WHAT IS REQUIRED → Everything before the line containing "Proof. induction args as [|a args IH]; [done|]." is to be left out; repeat that line and all lines after it exactly, to the end of the data.

GIVEN RECORDS →

Lemma log0_array st sz : log_array (Log st sz 0 false 0 (lh_block log0)).
Proof.
  split; [by cbn; rewrite length_replicate|]. intros j. unfold lh_at. cbn [lh_block log0]. destruct (replicate _ 0 !! j) as [x|] eqn:E; simpl; [|lia].
  apply lookup_replicate in E as [-> _]. lia.
Qed.

(** [fsinit] on a disk with a log: afterwards the file system is the one that
    the disk denotes. *)
Lemma fsinit_run sb0 (d : gmap Z block) sb : (forall b, length (disk_block d b) = BSIZE) ->
  sb_of (disk_block d 1) = sb -> magic sb = FSMAGIC -> 0 <= logstart sb < 2147483648 -> LOGSIZE <= nlog sb < 2147483648 ->
  log_disk (logstart sb) (disk_block d) ->
  exists s1, fsinit (boot_fs sb0 d) = Ok s1 /\ fsb s1 = sb /\ itable s1 = replicate NINODE inode0 /\ idle_tx (HC := cache) (logstart sb) (store s1) /\
    forall b, homeb (logstart sb) b -> cview (BlockCache := cache) (snd (store s1)) b = logical (logstart sb) (disk_block d) b.
Proof.
  intros Hlen Hsb Hmg Hst Hsz Hld. destruct (first_read d 1 Hlen) as (h & c1 & c2 & E1 & D1 & E2 & Hw2 & Hr2 & Hv2 & Hd2).
  unfold fsinit, readsb, bread_. cbn [boot_fs iinit store tread boot_store log_store fst snd]. rewrite E1. cbn [mbind outcome_bind].
  unfold brelse_, bdata. cbn [set_store store trelse tdata boot_store log_store fst snd fsb itable]. rewrite E2. cbn [mbind outcome_bind fsb set_store store].
  rewrite D1, Hsb, Hmg, Z.eqb_refl. cbn [negb tinitlog boot_store log_store snd]. unfold initlog.
  assert (Hnb : (Z.of_nat BSIZE <=? 4 + 4 * LOGSIZE) = false) by (by vm_compute). rewrite Hnb. rewrite !s32_id by (unfold LOGSIZE, MAXOPBLOCKS in *; lia). change (outstanding log0) with 0. change (committing log0) with false. change (lh_n log0) with 0.
  set (l := Log (logstart sb) (nlog sb) 0 false 0 (lh_block log0)). pose (HLc := bio_laws me 1).
  destruct (recover_run (HC := cache) (HL := HLc) l c2 Hw2 Hr2) as (l' & c' & w & -> & Hw' & Hr' & Hn' & Hst' & Hh' & Hlog & _ & _ & Hla' & (Hz' & Ho' & Hc')); [|apply log0_array|].
  { destruct Hld as [L1 L2 L3]. change (start l) with (logstart sb). split; rewrite Hd2; auto. }
  cbn [mbind outcome_bind set_store]. eexists. split; [reflexivity|]. split; [done|]. split; [apply (boot_itable sb0 d)|]. cbn [store snd]. split.
  - split; cbn [fst snd].
    + exact Hw'.
    + exact Hst'.
    + change (LOGSIZE <= Log.size l'). rewrite Hz'. apply Hsz.
    + exact Ho'.
    + exact Hc'.
    + apply Hla'.
    + exact Hn'.
    + apply Hla'.
    + exact Hr'.
    + exact Hh'.
  - intros b Hb. change (cview (BlockCache := cache) c' b = logical (logstart sb) (disk_block d) b). rewrite (law_clean (BlockCacheLaws := HLc) c' ∅ b Hw' (Hr' b)), Hlog by exact Hb. change (start l) with (logstart sb).
    by apply logical_ext.
Qed.

(** No inode is in use after start-up. *)
Lemma boot_itab sb v (s : fs (log * bcache)) : itable s = replicate NINODE inode0 -> itab sb me v s ∅ None.
Proof.
  intros E. assert (Hg : forall ip, geti s ip = inode0).
  { intros ip. unfold geti. rewrite E. destruct (replicate NINODE inode0 !! ip) as [p|] eqn:Ep; [|done]. by apply lookup_replicate in Ep as [-> _]. }
  split.
  - by rewrite E, length_replicate.
  - intros ip. rewrite Hg. cbn. lia.
  - intros num r. by rewrite lookup_empty.
  - intros ip jp. rewrite Hg. cbn. lia.
  - intros ip. by rewrite Hg.
  - intros ip. rewrite Hg. cbn. lia.
  - intros num r. by rewrite lookup_empty.
  - intros ip. rewrite Hg. cbn. lia.
  - intros ip _. by rewrite Hg.
Qed.
End Boot.

(** * The directory tree of an image that mkfs made *)

Import Mkfs.

(** ** The entries of the root directory *)

Lemma dirent_mk num name : 0 <= num < 65536 -> dirent num name = mk_dirent num name.
Proof. intros H. unfold dirent, mk_dirent. by rewrite xshort_u16. Qed.

Fixpoint file_entries (n : Z) (args : list (list Z)) : list (list Z) :=
  match args with
  | [] => []
  | a :: args' => mk_dirent n (name_of a) :: file_entries (n + 1) args'
  end.
Definition root_entries (args : list (list Z)) : list (list Z) := mk_dirent 1 [46] :: mk_dirent 1 [46; 46] :: file_entries 2 args.

Lemma entries_concat args : forall n, 0 <= n -> n + Z.of_nat (length args) < 65536 -> entries n args = concat (file_entries n args).
Proof.
  induction args as [|a args IH]; intros n Hn Hl; [done|]. cbn [entries file_entries concat length] in *. rewrite IH, dirent_mk by lia. done.
Qed.

Lemma rootbytes_concat args : (length args <= 198)%nat -> rootbytes args = concat (root_entries args).
Proof. intros H. unfold rootbytes, root_entries. cbn [concat]. rewrite entries_concat, !dirent_mk by lia. done. Qed.

Lemma file_entries_16 args : forall n, Forall (fun e => length e = 16%nat) (file_entries n args).
Proof. induction args as [|a args IH]; intros n; constructor; [apply length_mk_dirent|apply IH]. Qed.

Lemma root_entries_16 args : Forall (fun e => length e = 16%nat) (root_entries args).
Proof. repeat constructor; try apply length_mk_dirent. apply file_entries_16. Qed.

Lemma length_file_entries args : forall n, length (file_entries n args) = length args.
Proof. induction args as [|a args IH]; intros n; [done|]. cbn. by rewrite IH. Qed.

(** Piece [k] of a concatenation of pieces of 16 bytes. *)
Lemma concat_piece (L : list (list Z)) : Forall (fun e => length e = 16%nat) L -> forall k j, (j < 16)%nat ->
  concat L !! (16 * k + j)%nat = e ← L !! k; e !! j.
Proof.
  induction 1 as [|e L He _ IH]; intros k j Hj; [done|]. cbn [concat]. destruct k as [|k].
  - rewrite lookup_app_l by lia. done.
  - rewrite lookup_app_r by lia. replace (16 * S k + j - length e)%nat with (16 * k + j)%nat by lia. by apply IH.
Qed.

Lemma length_concat_16 (L : list (list Z)) : Forall (fun e => length e = 16%nat) L -> length (concat L) = (16 * length L)%nat.
Proof. induction 1 as [|e L He _ IH]; [done|]. cbn [concat length]. rewrite length_app, He, IH. lia. Qed.

(** An unused entry. *)
Definition blank_entry : list Z := replicate 16 0.

(** The entries of a directory that holds the bytes of [L] and zeros. *)
Lemma dirents_holds v num size L : holds v num T_DIR size (concat L) -> Forall (fun e => length e = 16%nat) L -> size mod 16 = 0 -> 16 * Z.of_nat (length L) <= size ->
  dirents v (inode_at v num) = L ++ replicate (nents (inode_at v num) - length L) blank_entry.
Proof.
  intros Hh HL Hm Hs. pose proof (h_size _ _ _ _ _ Hh) as Esz.
  assert (En : Z.of_nat (nents (inode_at v num)) = size / 16) by (unfold nents; rewrite Esz; zlia).
  assert (Hn : (length L <= nents (inode_at v num))%nat) by zlia.
  apply (list_eq_same_length _ _ (nents (inode_at v num))); [rewrite length_app, length_replicate; lia|apply length_dirents|].
  intros k e e' Hk He He'. rewrite lookup_dirents in He by done. injection He as <-. apply (list_eq_same_length _ _ 16).
  { destruct (decide (k < length L)%nat).
    - rewrite lookup_app_l in He' by done. rewrite Forall_lookup in HL. by apply (HL k).
    - rewrite lookup_app_r in He' by lia. apply lookup_replicate in He' as [-> _]. done. }
  { unfold entry. by rewrite length_fslice. }
  intros j x y Hj Hx Hy. unfold entry in Hx. rewrite lookup_fslice in Hx by done. injection Hx as <-. rewrite (h_byte _ _ _ _ _ Hh) by zlia.
  unfold gof. replace (Z.to_nat (16 * Z.of_nat k + Z.of_nat j)) with (16 * k + j)%nat by lia. rewrite concat_piece by done.
  destruct (decide (k < length L)%nat).
  - rewrite lookup_app_l in He' by done. rewrite He'. cbn. by rewrite Hy.
  - rewrite (lookup_ge_None_2 L k) by lia. cbn. rewrite lookup_app_r in He' by lia. apply lookup_replicate in He' as [-> _]. by apply lookup_replicate in Hy as [-> _].
Qed.

Lemma names_blank name n : names_inum name (replicate n blank_entry) = None.
Proof. induction n as [|n IH]; [done|]. cbn [replicate]. rewrite names_cons. exact IH. Qed.

(** ** The tree *)

Lemma file_entries_in args : forall n e, e ∈ file_entries n args -> exists i a, args !! i = Some a /\ e = mk_dirent (n + Z.of_nat i) (name_of a).
Proof.
  induction args as [|a args IH]; intros n e; [by intros ?%elem_of_nil|]. cbn [file_entries]. intros [->|He]%elem_of_cons.
  - exists 0%nat, a. split; [done|]. f_equal. lia.
  - destruct (IH (n + 1) e He) as (i & b & Hi & ->). exists (S i), b. split; [done|]. f_equal. lia.
Qed.

Lemma file_entries_find args a : forall n j, args !! j = Some a -> (forall i b, (i < j)%nat -> args !! i = Some b -> dname (name_of b) <> dname (name_of a)) ->
  0 < n -> n + Z.of_nat (length args) < 65536 -> names_inum (name_of a) (file_entries n args) = Some (n + Z.of_nat j).
Proof.
  induction args as [|b args IH]; intros n j Hj Hfirst Hn Hl; [done|]. cbn [file_entries length] in *. rewrite names_cons. unfold is_entry. rewrite de_inum_mk by lia.
  rewrite (proj2 (Z.eqb_neq n 0)) by lia. cbn [negb andb]. destruct (namecmp (name_of a) (de_name (mk_dirent n (name_of b))) =? 0) eqn:E; bool_to_prop; rewrite namecmp_zero, de_name_mk in E.
  - destruct j as [|j]; [f_equal; lia|]. destruct (Hfirst 0%nat b ltac:(lia) eq_refl). done.
  - destruct j as [|j]; [by injection Hj as ->|]. rewrite (IH (n + 1) j); [f_equal; lia|done| |lia|lia]. intros i c Hi Hc. apply (Hfirst (S i) c); [lia|done].
Qed.

Lemma file_list_lookup host args : forall j, file_list host args !! j = (fun a => (T_FILE, contents host a)) <$> args !! j.
Proof. induction args as [|a args IH]; intros [|j]; try done. apply IH. Qed.

Lemma length_file_list host args : length (file_list host args) = length args.
Proof. induction args as [|a args IH]; [done|]. cbn. by rewrite IH. Qed.

(** The files of an image under contents that agree with it outside of the
    boot block, the super block and the log. *)
Definition agree_fs (v v' : Z -> block) : Prop := forall b, inodestart sb <= b < fsize sb -> v' b = v b.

YOUR SOLUTION →
Proof. induction args as [|a args IH]; [done|]. cbn. by rewrite IH. Qed.

(** The files of an image under contents that agree with it outside of the
    boot block, the super block and the log. *)
Definition agree_fs (v v' : Z -> block) : Prop := forall b, inodestart sb <= b < fsize sb -> v' b = v b.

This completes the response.